3. Водная композиция по п. 1 или 2, в которой число P2O5 в химической формуле составляет от 5,4 до 6,8, предпочтительно от 5,6 до 6,6, более предпочтительно от 5,8 до 6,4.
4. Водная композиция по любому из пп. 1-3, которая содержит гидроксид алюминия и/или фосфат алюминия.
5. Водная композиция по любому из пп. 1-4, которая содержит оксид марганца(II), оксалат марганца(II) и/или гидроксид марганца(II).
6. Водная композиция по любому из пп. 1-5, которая содержит оксид железа(II) и/или оксалат железа(II).
7. Водная композиция по любому из пп. 1-6, в которой коллоидный диоксид кремния не имеет поверхностных зарядов.
8. Водная композиция по любому из пп. 1-7, в которой коллоидный диоксид кремния содержит частицы диоксида кремния, предпочтительно сферические частицы диоксида кремния, с размером от 5 до 80 нм, предпочтительно от 5 до 60 нм, более предпочтительно от 5 до 40 нм.

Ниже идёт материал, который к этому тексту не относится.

(* ===== verification/VizWindow.v ===== *)
(** * The window of the visualizer: [src/src/visualizer/visualizer/core.py]

    What the canvas shows: panning with the middle button, the zoom, [center_on_node], the node that is
    followed, [autoscale_view]; then the tooltips and [_take_screenshot].  [Toolkit] is the interface
    to Gtk and GooCanvas, with what their documentation promises in [ToolkitLaws]; [plain] is
    a canvas that has these laws.  The registry of [VizGraph] is a part of the window. *)

From S2P Require Import Prelude State PyLib Rationals VizCanvas VizGraph.
From Stdlib Require Import QArith Qminmax Lqa Setoid.
From stdpp Require Import strings.
Local Open Scope nat_scope.
Local Open Scope list_scope.
Local Open Scope py_scope.

(** ** Gtk and GooCanvas *)

(** [Gtk.Adjustment] *)
Record adjustment := mkAdj { value : Q; lower : Q; upper : Q; page_size : Q }.
Abbreviation box := (Q * Q * Q * Q)%type.
(** A canvas in its scrolled window, whose state is [S]. *)
Class Toolkit (S : Type) := {
  set_value : adjustment -> Q -> adjustment;
  hadjustment : S -> adjustment;
  vadjustment : S -> adjustment;
  put_hadjustment : adjustment -> S -> S;
  put_vadjustment : adjustment -> S -> S;
  scale : S -> Q;
  set_scale : Q -> S -> S;
  set_canvas_bounds : box -> S -> S;
  convert_to_pixels : S -> point -> point;
  convert_from_pixels : S -> point -> point;
  scroll_to : point -> S -> S }.

(** Points with the same coordinates. *)
Definition same (p q : point) : Prop := p.1 == q.1 /\ p.2 == q.2.
#[export] Instance same_equivalence : Equivalence same.
Proof. unfold same. split; [intros p|intros p q []|intros p q r [] []]; split; by try (etransitivity; eassumption). Qed.
Infix "=~" := same (at level 70) : py_scope.
#[export] Instance pair_same : Proper (Qeq ==> Qeq ==> same) (@pair Q Q).
Proof. intros x x' Hx y y' Hy. by split. Qed.
#[export] Instance fst_same : Proper (same ==> Qeq) fst.
Proof. by intros p q [H H']. Qed.
#[export] Instance snd_same : Proper (same ==> Qeq) snd.
Proof. by intros p q [H H']. Qed.

(** The values that an adjustment can take. *)
Definition attainable (a : adjustment) (x : Q) : Prop := (lower a <= x <= upper a - page_size a)%Q.
(** Same limits and page. *)
Definition same_range (a b : adjustment) : Prop :=
  (lower a == lower b /\ upper a == upper b /\ page_size a == page_size b)%Q.

Local Open Scope Q_scope.
Class ToolkitLaws (S : Type) `{!Toolkit S} := {
  set_value_range a x : same_range (set_value a x) a;
  set_value_attained a x : attainable a x -> value (set_value a x) == x;
  set_value_bounds a x : lower a <= upper a - page_size a -> attainable a (value (set_value a x));
  put_h a s : hadjustment (put_hadjustment a s) = a /\ vadjustment (put_hadjustment a s) = vadjustment s /\
    scale (put_hadjustment a s) = scale s /\
    forall p, convert_to_pixels (put_hadjustment a s) p = convert_to_pixels s p;
  put_v a s : vadjustment (put_vadjustment a s) = a /\ hadjustment (put_vadjustment a s) = hadjustment s /\
    scale (put_vadjustment a s) = scale s /\
    forall p, convert_to_pixels (put_vadjustment a s) p = convert_to_pixels s p;
  set_scale_scale x s : scale (set_scale x s) = x;
  set_scale_pages x s : page_size (hadjustment (set_scale x s)) == page_size (hadjustment s) /\
    page_size (vadjustment (set_scale x s)) == page_size (vadjustment s);
  bounds_scale b s : scale (set_canvas_bounds b s) = scale s;
  pixels_distance s p q :
    (convert_to_pixels s p).1 - (convert_to_pixels s q).1 == scale s * (p.1 - q.1) /\
    (convert_to_pixels s p).2 - (convert_to_pixels s q).2 == scale s * (p.2 - q.2);
  to_from_pixels s p : ~ scale s == 0 -> convert_to_pixels s (convert_from_pixels s p) =~ p;
  scroll_to_range p s : same_range (hadjustment (scroll_to p s)) (hadjustment s) /\
    same_range (vadjustment (scroll_to p s)) (vadjustment s) /\ scale (scroll_to p s) = scale s /\
    forall q, convert_to_pixels (scroll_to p s) q = convert_to_pixels s q;
  scroll_to_attained p s : attainable (hadjustment s) (convert_to_pixels s p).1 ->
    attainable (vadjustment s) (convert_to_pixels s p).2 ->
    (value (hadjustment (scroll_to p s)), value (vadjustment (scroll_to p s))) =~ convert_to_pixels s p }.
Local Close Scope Q_scope.

(** ** The window *)

Inductive window_exn := AssertionError | KeyError (n : nat) | TypeError.
(** [_PanningState]; the cursor of the canvas is a fleur between [_begin_panning] and [_end_panning]. *)
Record PanningState := mkPan { initial_mouse_pos : point; initial_canvas_pos : point; motion_signal : nat }.
(** [handlers] are the handlers of [motion-notify-event] of the canvas, in the order of their
    connection; [tracebacks] counts the exceptions of handlers, which Gtk prints. *)
Record window (S : Type) := mkWindow {
  screen : S; vis : visualizer; zoom : adjustment; panning_state : option PanningState; fleur : bool;
  handlers : list nat; next_handler : nat; follow_node : option nat; tracebacks : nat }.
Arguments mkWindow {_}. Arguments screen {_}. Arguments vis {_}. Arguments zoom {_}.
Arguments panning_state {_}. Arguments fleur {_}. Arguments handlers {_}. Arguments next_handler {_}.
Arguments follow_node {_}. Arguments tracebacks {_}.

9. Водная композиция по любому из пп. 1-8, в которой отношение суммы удельной поверхности частиц коллоидного диоксида кремния к общему числу молей всех оксидов металлов составляет от 1:10000 до 1:200000, предпочтительно от 1:20000 до 1:150000, предпочтительнее от 1:25000 до 1:100000, еще более предпочтительно от 1:30000 до 1:80000.
10. Водная композиция по любому из пп. 1-9, в которой мольное отношение суммы ионов металлов, пересчитанных на их оксиды, к диоксиду кремния в композиции составляет от 1:6,5 до 1:26,5, предпочтительно от 1:6,8 до 1:20, предпочтительнее от 1:7,5 до 1:18, еще более предпочтительно от 1:8 до 1:16.
11. Водная композиция по любому из пп. 1-10, в которой мольное отношение суммы ионов металлов, пересчитанных на их оксиды, к диоксиду кремния в композиции предпочтительно составляет от 1:9 до 1:13, более предпочтительно от 1:10 до 1:12, если поверхность покрывается водной композицией слоем толщиной менее 1,5 мкм, предпочтительно менее 1 мкм.
12. Водная композиция по любому из пп. 1-11, в которой мольное отношение суммы ионов металлов, пересчитанных на их оксиды, к диоксиду кремния в композиции предпочтительно составляет от 1:10 до 1:14, более предпочтительно от 1:11 до 1:13, если поверхность покрывается водной композицией слоем толщиной от 2 до 10 мкм, предпочтительно от 2 до 5 мкм.
13. Способ нанесения покрытия на анизотропную сталь, включающий нанесение водной композиции по любому из пп. 1-12, причем покрытую водной композицией анизотропную сталь обрабатывают при температуре от 500 до 900°C.
14. Способ по п. 13, в котором анизотропная сталь загрунтована форстеритом.
15. Способ по любому из пп. 13 или 14, в котором покрытую водной композицией анизотропную сталь обрабатывают при температуре от 600 до 850°C.
16. Анизотропная сталь, содержащая покрытие, получаемое путем нанесения водной композиции по любому из пп. 1-12.
17. Анизотропная сталь по п. 16, в которой анизотропная сталь представляет собой листовую сталь.